So as I noted a moment ago, I’m sitting in a cafe on the border between TriBeCa and Battery Park City, two neighborhoods that in contemporary NYC tend to attract young people with (comparatively speaking) more money than they know what to do with, and some sense of direction in life (hence the money). And I’m at the big farm table looking at everyone else at the big farm table, all of whom are a decade or so younger than I am, and it occurs to me that everyone else at this table looks incredibly awkward.
There’s a young married couple, him in a dress shirt and glasses reading his New Yorker and her in her velvety sweatsuit reading the WSJ — and they look so pinched and uncertain, like they’re here because they had to get out of their house but they aren’t sure why. To their left is a slightly younger guy reading his own copy of the WSJ while he shops for long underwear on his iPad, and he too looks like he’s here because it’s Saturday morning and where else is he going to go? And the young dad (ridiculously young, 20 years younger than me), looking totally awkward as he tries to hold a squirming three-year-old.
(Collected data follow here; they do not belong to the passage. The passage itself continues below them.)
(* ===== verification/WebThreads.v ===== *)
(** * [src/web.rs] under concurrency

    Each connection has its own thread; the threads share the two rate windows and the
    ticket map, each behind a mutex that is held for one access only.  Here the handler
    of [Web.v] is a program of such accesses, and the threads' accesses interleave in
    every order. *)

From S2P Require Import Prelude Utf8 RustStr F64 Net Json HttpProtocol RateLimit WebAuth Web.

(** ** Programs of a connection's thread *)

(** Where in the source a clock is read or the runtime is called. *)
Inductive site := Site_auth | Site_mint | Site_stream | Site_route | Site_turn (i : nat).

(** The accesses that depend on something outside the thread: the functions that lock
    [RATE_LIMIT] (and read the clock inside the lock), the two that lock
    [SSE_TICKETS] (with the clock read before), the clock, and the runtime's socket. *)
Inductive wcall :=
| RateLimited (ip : IpAddr)
| AuthFailuresExceeded (ip : IpAddr)
| RecordAuthFailure (ip : IpAddr)
| Instant_now (s : site)
| ConsumeTicket (t : bytes) (now : Z)
| MintTicket (buf : Entropy) (now : Z)
| Rpc (s : site) (req : json).

Definition reply_of (c : wcall) : Type :=
  match c with
  | RateLimited _ | AuthFailuresExceeded _ | ConsumeTicket _ _ => bool
  | RecordAuthFailure _ | MintTicket _ _ => unit
  | Instant_now _ => Z
  | Rpc _ _ => rpc_io
  end.

Inductive wprog (A : Type) : Type :=
| WRet (a : A)
| WDo (c : wcall) (k : reply_of c -> wprog A).
Arguments WRet {A} a.
Arguments WDo {A} c k.

Fixpoint wbind {A B} (p : wprog A) (f : A -> wprog B) : wprog B :=
  match p with
  | WRet a => f a
  | WDo c k => WDo c (fun r => wbind (k r) f)
  end.

Notation "'do!' x := p 'in' q" := (wbind p (fun x => q))
  (at level 10, x pattern, p at level 100, q at level 200) : rust_scope.

Definition access (c : wcall) : wprog (reply_of c) := WDo c (fun r => WRet r).

(** [if let Some(ip) = peer_ip { if check(ip) { .. } }] *)
Definition if_peer (peer : option IpAddr) (check : IpAddr -> wprog bool) : wprog bool :=
  match peer with Some addr => check addr | None => WRet false end.

Section handler.
Context `{SerdeJson}.

(** [authorized]: only a ticket for the event stream touches the shared map. *)
Definition authorized_prog (r : HttpRequest) (cfg : WebConfig) : wprog bool :=
  if negb (nonempty (token cfg)) then WRet true
  else if bearer_ok r cfg then WRet true
  else if route r == EVENTS_ROUTE then
    match query_param (query r) (str "ticket") with
    | Some t => do! now := access (Instant_now Site_auth) in access (ConsumeTicket t now)
    | None => WRet false
    end
  else WRet false.

(** The [while] loop of [stream_events], from turn [i]; [writes] says which frames the
    client takes. *)
Fixpoint stream_prog (deadline : Z) (i : nat) (writes : list bool) : wprog (list bytes) :=
  match writes with
  | [] => WRet []
  | written :: rest =>
    do! now := access (Instant_now (Site_turn i)) in
    if (now <? deadline)%Z then
      do! io := access (Rpc (Site_turn i) events_request) in
      let frame := event_frame (rpc io) in
      if written then do! fs := stream_prog deadline (S i) rest in WRet (frame :: fs)
      else WRet []
    else WRet []
  end.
I recognize the way these people look like they feel. I felt that way all through my twenties and partway through my thirties, constantly wondering Is this where I’m supposed to be today? and Am I doing this right? and Is this what I want? and Can people tell I feel this way? (yes) and, in my more meta moments, This feels like happiness, but is it really, and how will I know?
At some point, though, the frenzy tamped itself down, or more accurately I would say I stopped paying attention to it except in my most anxious moments. And then, at a moment in my mid-forties I can just about exactly pinpoint, it just disappeared. And now, aside from quick little flashes that I can almost ignore, I never feel it at all.
It’s not only about age, although partly it is. Some of it is about reaching a point where you make peace with the choices you made (and failed to make), accept that you can’t do everything (but can do a lot of things, and have already done some), and start to like the person you’ve evolved into being. I recognize that I’ve had lots of advantages, and used some of them. I also know I’ve squandered others, and that’s fine. I’ve blown opportunities because I was too nervous to take them on, wasted great things that happened to me with no purpose and no warning, hurt people and been hurt back, lost money due to my own stupid choices, but on the whole things turned out okay.
Half of me wishes I could say to these people across from me, hey, relax, this thing you’re terrified you’re doing wrong is your life, so you might as well just live it. But the other half goes, hey, that’s how people figure it out, they suffer through, so let them suffer.
Meanwhile, three more people have walked into this cafe with their own subscription copies of the WSJ. What’s up with that?